Como todo acuerdo de la ONU, está lleno de lenguaje antipático y difícil de entender. Pero, en definitiva, de lo que se trata es de detener un proceso que algunos llaman la sexta extinción masiva. Es un colapso de la vida en una escala que no sucedía desde que un meteorito se llevó puestos a los dinosaurios, hace 65 millones de años.
Para evitar la catástrofe, se están evaluando una serie de medidas para esta década, que incluyen, entre otras cosas, el ordenamiento territorial de todo el mundo, la restauración de un 20% de ecosistemas degradados, la protección de al menos un 30 por ciento del planeta (aunque, con nuevos datos en la mano, la comunidad científica ahora está aconsejando proteger al menos la mitad antes del 2030), el redireccionamiento de flujos financieros que destruyen la biodiversidad -muchas veces expresados en forma de subsidios a la agricultura-, que se reduzcan en dos tercios el uso de pesticidas, eliminar basura plástica, reducir la pérdida de nutrientes del suelo, detener en un 50 por ciento las especies invasoras, el financiamiento anual desde los países centrales del orden de un mínimo de 200 mil millones de dólares, aunque varios economistas de primer nivel ahora creen que esa cifra es muy baja y debería rondar en al menos 800 mil millones de dólares anuales.
Sin ecosistemas robustos no podremos defendernos de los peores efectos del cambio climático ni del avance de nuevos virus.
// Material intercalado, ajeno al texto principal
(* ===== verification/Cilpp.v ===== *)
(** * The preprocessor driver

    [src/frontend/cilpp/src/cilpp.ml] stands in for the C preprocessor: it sorts
    out its command line, runs the real preprocessor into a temporary file, and
    the CIL passes asked for on that.  The file models the treatment of the
    command line, the commands built from it, and what becomes of the
    preprocessor's exit status; the processes and CIL itself are parameters. *)
From stdpp Require Import strings.
From S2P Require Import Prelude.

Inductive extra_arg := OutputFile | Plugin | Driver | DependencyOutputFile.

(** The references that the loop over the arguments updates ([seenMd] and
    [seenMf] are never read). *)
Record driver_state := DriverState {
  minusOPos : option nat;
  saveTemps : bool;
  seenStd : option string;
  readingExtraArg : option extra_arg;
  originalOutfile : option string;
  driver : option string;
  depsOutputFile : option string;
  cilPluginsToLoadReverse : list string;
  cilPassesToRunReverse : list string;
}.
Definition initial_state : driver_state := DriverState None false None None None None None [] [].

(** [String.sub] of a longer string, and the rest. *)
Definition starts_longer (pref s : string) : bool :=
  (String.length pref <? String.length s)%nat && String.eqb (String.substring 0 (String.length pref) s) pref.
Definition after (pref s : string) : string :=
  String.substring (String.length pref) (String.length s - String.length pref) s.

Section driver.
Context (newTempName : string).

(** What an argument is replaced by. *)
Definition process_arg (i : nat) (arg : string) (st : driver_state) : list string * driver_state :=
  let '(DriverState o sv sd rd outf drv deps plugins passes) := st in
  if decide (arg = "-o") then ([arg], DriverState (Some i) sv sd (Some OutputFile) outf drv deps plugins passes)
  else if decide (arg = "-save-temps") then ([], DriverState o true sd rd outf drv deps plugins passes)
  else if decide (arg = "-driver") then ([], DriverState o sv sd (Some Driver) outf drv deps plugins passes)
  else if decide (arg = "-plugin") then ([], DriverState o sv sd (Some Plugin) outf drv deps plugins passes)
  else if decide (arg ∈ ["-MD"; "-MMD"; "-MF"; "-MMF"])
  then ([], DriverState o sv sd (Some DependencyOutputFile) outf drv deps plugins passes)
  else if starts_longer "-fpass-" arg
  then ([], DriverState o sv sd rd outf drv deps plugins (after "-fpass-" arg :: passes))
  else if starts_longer "-std=" arg then ([arg], DriverState o sv (Some arg) rd outf drv deps plugins passes)
  else
    match rd with
    | None => ([arg], DriverState o sv sd None outf drv deps plugins passes)
    | Some Driver => ([], DriverState o sv sd None outf (Some arg) deps plugins passes)
    | Some OutputFile => ([newTempName], DriverState o sv sd None (Some arg) drv deps plugins passes)
    | Some Plugin => ([], DriverState o sv sd None outf drv deps (arg :: plugins) passes)
    | Some DependencyOutputFile =>
        ([], DriverState o sv sd None outf drv (match deps with None => Some arg | _ => deps end) plugins passes)
    end.

(** [rewrittenArgs]: all but the first, in order. *)
Fixpoint rewrite_args (i : nat) (args : list string) (st : driver_state) : list string * driver_state :=
  match args with
  | [] => ([], st)
  | arg :: args =>
      let '(out, st) := if (i =? 0)%nat then ([], st) else process_arg i arg st in
      let '(rest, st) := rewrite_args (S i) args st in (out ++ rest, st)
  end.

Definition cppCommandPrefix (st : driver_state) : option (list string) :=
  match seenStd st with
  | None => match driver st with None => None | Some d => Some [d; "-E"] end
  | Some _ => Some ["cpp"]
  end.
Definition depsArgs (st : driver_state) : list string :=
  match depsOutputFile st with None => [] | Some depsFile => ["-M"; "-MF"; depsFile] end.
Definition outArgs (st : driver_state) : list string :=
  match minusOPos st with None => ["-o"; newTempName] | _ => [] end.

(** The preprocessor's command line; [None] is a failure. *)
Definition allArgs (argv : list string) : option (list string * driver_state) :=
  let '(rewrittenArgs, st) := rewrite_args 0 argv initial_state in
  prefix ← cppCommandPrefix st;
  Some (prefix ++ rewrittenArgs ++ outArgs st ++ depsArgs st, st).

(** ** The run *)
Inductive process_status := WEXITED (status : Z) | WSIGNALED (signal : Z) | WSTOPPED (signal : Z).
(** What CIL is then asked to do: the input, the plug-ins to load and the passes
    to enable, in order, the output ([None] is the standard output), and whether
    the input is deleted. *)
Record cil_job := CilJob {
  input : string; plugins : list string; passes : list string; output : option string; unlinked : bool
}.
Inductive result := Failure (msg : string) | Done (command : list string) (job : cil_job).

Definition cpp_ok (s : process_status) : option string :=
  match s with
  | WEXITED 255 | WEXITED 0 => None
  | WEXITED _ => Some "cpp exited with nonzero code"
  | WSIGNALED _ => Some "cpp killed by signal"
  | WSTOPPED _ => Some "cpp stopped"
  end%string.

(** [run_cpp] is the child process: [execvp] of the command, or exit with 255
    when that fails. *)
Definition cilpp (run_cpp : list string -> process_status) (argv : list string) : result :=
  match allArgs argv with
  | None => Failure "cilpp needs a -std=xxx option or a -driver"
  | Some (command, st) =>
      match cpp_ok (run_cpp command) with
      | Some msg => Failure msg
      | None => Done command (CilJob newTempName (rev (cilPluginsToLoadReverse st)) (rev (cilPassesToRunReverse st))
                                (originalOutfile st) (negb (saveTemps st)))
      end
  end.

(** ** Command lines

    What the arguments of a command line mean; an option and its argument belong
    together. *)
Inductive item :=
| Plain (arg : string) | Out (file : string) | LoadPlugin (file : string) | UseDriver (d : string)
| Deps (opt file : string) | Pass (name : string) | Std (std : string) | SaveTemps.
Definition words (x : item) : list string :=
  match x with
  | Plain arg => [arg] | Out file => ["-o"; file] | LoadPlugin file => ["-plugin"; file] | UseDriver d => ["-driver"; d]
  | Deps opt file => [opt; file] | Pass name => ["-fpass-" ++ name]%string | Std std => ["-std=" ++ std]%string
  | SaveTemps => ["-save-temps"]
  end.
(** No argument looks like one of the driver's own options. *)
Definition ordinary (arg : string) : bool :=
  negb (bool_decide (arg ∈ ["-o"; "-save-temps"; "-driver"; "-plugin"; "-MD"; "-MMD"; "-MF"; "-MMF"])) &&
  negb (starts_longer "-fpass-" arg) && negb (starts_longer "-std=" arg).
Definition wf_item (x : item) : bool :=
  match x with
  | Plain arg | Out arg | LoadPlugin arg | UseDriver arg => ordinary arg
  | Deps opt file => bool_decide (opt ∈ ["-MD"; "-MMD"; "-MF"; "-MMF"]) && ordinary file
  | Pass s | Std s => (0 <? String.length s)%nat
  | SaveTemps => true
  end.

(** What the preprocessor gets of an item. *)
Definition cpp_words (x : item) : list string :=
  match x with
  | Plain arg => [arg] | Out _ => ["-o"; newTempName] | Std std => ["-std=" ++ std]%string | _ => []
  end.
Definition out_of (x : item) : option string := match x with Out f => Some f | _ => None end.
Definition std_of (x : item) : option string := match x with Std s => Some ("-std=" ++ s)%string | _ => None end.
Definition driver_of (x : item) : option string := match x with UseDriver d => Some d | _ => None end.
Definition deps_of (x : item) : option string := match x with Deps _ f => Some f | _ => None end.
Definition plugin_of (x : item) : option string := match x with LoadPlugin f => Some f | _ => None end.
Definition pass_of (x : item) : option string := match x with Pass n => Some n | _ => None end.
Definition keeps_temps (x : item) : bool := match x with SaveTemps => true | _ => false end.

(** The preprocessor command of a list of items. *)
Definition cpp_command (items : list item) : option (list string) :=
  prefix ← match last (omap std_of items), last (omap driver_of items) with
           | Some _, _ => Some ["cpp"%string]
           | None, Some d => Some [d; "-E"%string]
           | None, None => None
           end;
  Some (prefix ++ flat_map cpp_words items ++
        (if decide (omap out_of items = []) then ["-o"%string; newTempName] else []) ++
        match head (omap deps_of items) with Some f => ["-M"%string; "-MF"%string; f] | None => [] end).
Definition job_of (items : list item) : cil_job :=
  CilJob newTempName (omap plugin_of items) (omap pass_of items) (last (omap out_of items))
    (negb (existsb keeps_temps items)).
Entre otras cosas, se espera que la conservación de ambientes logre capturar al menos 10 gigatoneladas de dióxido de carbono, que es el principal gas que retiene el calor del sol en la atmósfera y calienta el clima. Ambas crisis -la atmosférica y la de biodiversidad- tienen los mismos factores propulsores: la destrucción sistemática de ambientes.
“Mientras la ciencia está diciendo que hay que proteger más áreas, hay países que no quieren saber nada con tocar el cambio del uso de suelo”, dice Casaes. “Lo paradójico es que, por ejemplo, se necesitan más áreas conservadas en la Amazonia para asegurar la humedad necesaria que benefician a los campos argentinos para la producción agropecuaria, pero al parecer los diplomáticos de Buenos Aires subestiman este detalle”, agrega Casaes.
El marco 2020-2030, que es lo que se tiene que terminar de sellar en Kunming, viene a reemplazar otra serie de metas que se acordaron en 2010 en Nagoya, Japón, la mayoría de las cuales estuvieron muy lejos de cumplirse. La emergencia del COVID-19, sin embargo, demostró cuán débiles somos a los cambios radicales en la biodiversidad. Un virus que debería haber convivido tranquilamente con un murciélago en un bosque de Asia, de repente, alteró toda la economía mundial y destruyó millones de vidas, sembrando un dolor difícil de apagar.
Todos estos convenios que parecen tan distantes, no obstante, terminan redundando en legislaciones nacionales y es por eso que Argentina y Brasil tienen las posiciones diplomáticas que tienen.